Sunday, June 14, 2009

Feels Like Home {3}

I recently told my P-Daddy that I wouldn't be a good volunteer...that I feel like a lot of people do "volunteer" work because they are trying to get a head...that they want their resume to look better, or they want their social standing to be better. Just calling it like it is, or how I see it. Not saying my word is talking about everyone...just talking generally here. And really, I am talking about myself in a way. In the sorority we had to complete a certain number of volunteer hours per semester and I always STRUGGLED to get through them...because our particular philanthropy wasn't something I was passionate about.

But I am currently a volunteer and I absolutely LOVE it. Even when I had that conversation with P-Daddy I was this same volunteer but because I LOVE it so much, I don't even consider it such. Is it work? YES! Is it hard work? YES! Is it a lot to ask of someone when they aren't getting paid? YES! Which are some of the reasons I thought I wouldn't like volunteerism but can I get a "Feels Like Home" verse from the Delta Gamma crowd (don't pretend like you aren't singing to yourself right now)?! But I don't care about any of those things because I love what I am doing. I feel alive because this particular "work" is tapping into the world that I am comfortable in and enjoy... and I for the first time (I am being honest here) I am really helping this house.

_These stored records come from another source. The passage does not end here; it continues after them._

Lemma all_cells_feature_engineering (c : string) (P : value -> Prop) (f : frame) :
  c <> "cost_category" -> c <> "primary_cuisine" -> c <> "normalized_rating" ->
  all_cells c P f -> all_cells c P (feature_engineering f).
Proof.
  intros H1 H2 H3 H. unfold feature_engineering.
  repeat apply all_cells_set_ne; assumption.
Qed.

Lemma all_cells_rating (f : frame) : all_cells "rating" is_number (handle_rating f).
Proof.
  unfold handle_rating. destruct (has_column "rating" f); apply all_cells_set_eq; intros r.
  - destruct (fillna_num_fin 3 (to_numeric_cell (cell "rating" r))) as [q ->].
    exists q. reflexivity.
  - exists 3%Q. reflexivity.
Qed.

Lemma all_cells_cost (f : frame) : all_cells "cost" is_number (handle_cost f).
Proof.
  unfold handle_cost. destruct (has_column "cost" f); apply all_cells_set_eq; intros r.
  - match goal with
    | |- is_number (VNum (fillna_num ?m _)) =>
        assert (Hm : exists q, m = Fin q)
    end.
    { destruct (forallb is_nan _) eqn:E; cbn [negb]; [eauto|]. apply median_fin. exact E. }
    destruct Hm as [m ->].
    match goal with
    | |- is_number (VNum (fillna_num _ ?n)) => destruct (fillna_num_fin m n) as [q ->]
    end.
    exists q. reflexivity.
  - exists 500%Q. reflexivity.
Qed.


Lemma all_cells_cuisines_default (f : frame) :
  has_column "cuisines" f = false ->
  all_cells "cuisines" (eq (VStr "Unknown")) (handle_cuisines f).
Proof.
  intros H. unfold handle_cuisines. rewrite H. apply all_cells_set_eq. reflexivity.
Qed.


Lemma all_cells_votes_default (f : frame) :
  has_column "votes" f = false ->
  all_cells "votes" (eq (VNum (Fin 0))) (handle_votes f).
Proof.
  intros H. unfold handle_votes. rewrite H. cbn [negb].
  apply all_cells_set_eq. reflexivity.
Qed.

Lemma all_cells_primary_cuisine (v : value) (f : frame) :
  all_cells "cuisines" (eq v) f ->
  all_cells "primary_cuisine" (eq (primary_cuisine_of v)) (feature_engineering f).
Proof.
  intros H. apply all_cells_cell in H. unfold feature_engineering.
  apply all_cells_set_ne; [discriminate|].
  unfold all_cells, set_column. cbn [rows]. rewrite <- list_fmap_compose.
  apply Forall_fmap. eapply Forall_impl; [exact H|]. intros r Hr. cbn.
  eexists. rewrite lookup_insert_eq. split; [reflexivity|].
  rewrite cell_insert_ne by discriminate. rewrite Hr. reflexivity.
Qed.

End Fields.

(** ** Cleaning: the claims about records *)

Lemma Forall_sublist_of {A} (P : A -> Prop) (l k : list A) :
  l `sublist_of` k -> Forall P k -> Forall P l.
Proof.
  intros Hsub. rewrite !Forall_forall. intros H a Ha. apply H.
  eapply elem_of_sublist; eassumption.
Qed.




Lemma rename_column_keeps_absent (c old new : string) (f : frame) :
  c ∉ columns f -> c <> new -> c ∉ columns (rename_column old new f).
Proof.
  intros Hc Hne. unfold rename_column. cbn [columns]. rewrite list_elem_of_fmap.
  intros (c' & Heq & Hin). destruct (String.eqb c' old); congruence.
Qed.

Lemma rename_first_keeps_absent (c std : string) (aliases : list string) (f f' : frame) :
  c ∉ columns f -> c <> std -> rename_first std aliases f = Some f' -> c ∉ columns f'.
Proof.
  intros Hc Hne. induction aliases as [|a aliases IH]; cbn; [discriminate|].
  destruct (has_column a f); [|exact IH].
  intros H. inversion H; subst. apply rename_column_keeps_absent; assumption.
Qed.

Lemma rename_fold_keeps_absent (c : string) (entries : list (string * list string)) :
  Forall (fun entry => c <> entry.1) entries ->
  forall acc : frame * list string,
    c ∉ columns acc.1 ->
    c ∉ columns (foldl (fun acc entry =>
                          match rename_first entry.1 entry.2 acc.1 with
                          | Some df' => (df', acc.2)
                          | None => (acc.1, acc.2 ++ [entry.1])
                          end) acc entries).1.
Proof.
  induction 1 as [|entry entries Hne _ IH]; intros acc Hc; [exact Hc|].
  cbn [foldl]. apply IH.
  destruct (rename_first entry.1 entry.2 acc.1) as [df'|] eqn:E; cbn [fst]; [|exact Hc].
  eapply rename_first_keeps_absent; eassumption.
Qed.

Lemma foldl_step {A B} (f : A -> B -> A) (a : A) (b : B) (l : list B) :
  foldl f a (b :: l) = foldl f (f a b) l.
Proof. reflexivity. Qed.

(** A source that has none of the three labels that mean a name has no
    "name" column after renaming. *)
Lemma normalized_lacks_name (df0 : frame) :
  "Restaurant Name" ∉ columns df0 ->
  "restaurant_name" ∉ columns df0 ->
  "name" ∉ columns df0 ->
  has_column "name" (normalized df0) = false.
Proof.
  intros H1 H2 H3. apply has_column_false.
  unfold normalized, rename_columns, column_map.
  rewrite foldl_step. apply rename_fold_keeps_absent.
  - repeat constructor; discriminate.
  - cbn [fst snd rename_first].
    apply has_column_false in H1, H2, H3. rewrite H1, H2, H3. cbn [fst].
    apply has_column_false. exact H3.
Qed.

Section Records.
Context `{RT : Runtime}.

Lemma has_column_clean_table_set (c : string) (df0 : frame) :
  (String.eqb c "rating" || String.eqb c "cost" || String.eqb c "location"
   || String.eqb c "cuisines" || String.eqb c "votes")%bool = true ->
  has_column c (clean_table df0).1 = true.
Proof.
  intros H. rewrite clean_table_fst, has_column_feature_engineering,
    has_column_handle_votes, has_column_handle_cuisines, has_column_handle_location,
    has_column_handle_cost, has_column_handle_rating.
  destruct (has_column c _); [reflexivity|].
  destruct (String.eqb c "rating"), (String.eqb c "cost"), (String.eqb c "location"),
    (String.eqb c "cuisines"), (String.eqb c "votes"); try reflexivity; discriminate.
Qed.
(** * Video-Text-Transcript: the chunked transcription pipeline of main.py

    A shallow embedding of [src/main.py] and of the part of Python's
    [difflib.SequenceMatcher] that [compare_texts] calls.

    Conventions of the embedding:
    - Python [str] is [string]; the characters are bytes, so [lower] folds
      the ASCII letters only.
    - Python [float] durations and ratios are exact rationals [Q]; [int] is
      [Z] or, for indices and lengths, [nat].
    - Side effects are explicit: a computation takes the file system and
      returns a result or a raised exception, the new file system and the
      list of events it emitted (prints, file writes and removals, the
      calls to the recognition service).
    - What the external libraries answer (whether a write succeeds, what
      the recognition service returns, what the directory holds) is read
      from an environment record [Env]; what they print themselves is
      left out.
    - [SequenceMatcher] follows [difflib.py] of CPython as
      [compare_texts] uses it: no junk predicate, [autojunk] on.
    - [download_youtube_video] and [get_audio_duration] are called from
      nowhere in main.py. The first is modelled on its own, over the
      directories it makes; the second, which reads the header of a WAV
      file, is left out. *)

From Stdlib Require Import String Ascii List ZArith QArith Qround Qminmax Lia.
From Stdlib Require Import DecimalString Permutation Sorted.
From stdpp Require Import base option list sorting gmap strings.

Local Open Scope string_scope.
Local Open Scope list_scope.

(** ** Python strings *)

Definition nl : string := String (ascii_of_nat 10) EmptyString.

(** [f"{n}"] for a non-negative integer. *)
Definition str_of_nat (n : nat) : string :=
  NilZero.string_of_uint (Nat.to_uint n).

Definition is_upper (c : ascii) : bool :=
  let n := nat_of_ascii c in (65 <=? n)%nat && (n <=? 90)%nat.

Definition lower_ascii (c : ascii) : ascii :=
  if is_upper c then ascii_of_nat (nat_of_ascii c + 32) else c.

(** [s.lower()] *)
Fixpoint lower (s : string) : string :=
  match s with
  | EmptyString => EmptyString
  | String c s' => String (lower_ascii c) (lower s')
  end.

(** [s.startswith(p)] *)
Definition startswith (s p : string) : bool := String.prefix p s.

What am I doing? Well essentially I have become the interior designer/project manager for the expansion/house renovation of my old sorority home. It went from "do you want to help choose carpeting and come to a few meetings" to...well what it is now. I did help with the carpeting, and that was fun but it has unfolded is soo much more than that. And I love every second of it. There are days where I do feel like I have a full time job (besides the full time mom gig I got goin on) but in the end, this will all be worth it.

I was limiting myself when it came to volunteerism. I thought it would be something I had to do, not something I wanted to do. At my age and with all my wisdom (HA!) I should have known better! :) I literally don't think you will ever find me (willingly) at a soup kitchen. That is not something that would fill my cup up or make me feel like I was a better person or even really feel like I was helping at all and I am okay with that. I was okay with that before this even. But right now I am experiencing new things, meeting wonderful people all while helping achieve the greater good for the ATDG home at good old BU! I am now the poster child for volunteerism...just ask me! :)

Here is a glimpse at what I have been up to...and what the house will look like when its finished!

A Closer Look (for those who care)...

1 comment:

GranBecks said...

This job is you. You were placed in this position for all the right reasons. They are benefiting more than they can ever know. I can't wait to see the finished product. The only problem I can see is that they did not allow you to be in charge from day 1. But I am your Mom!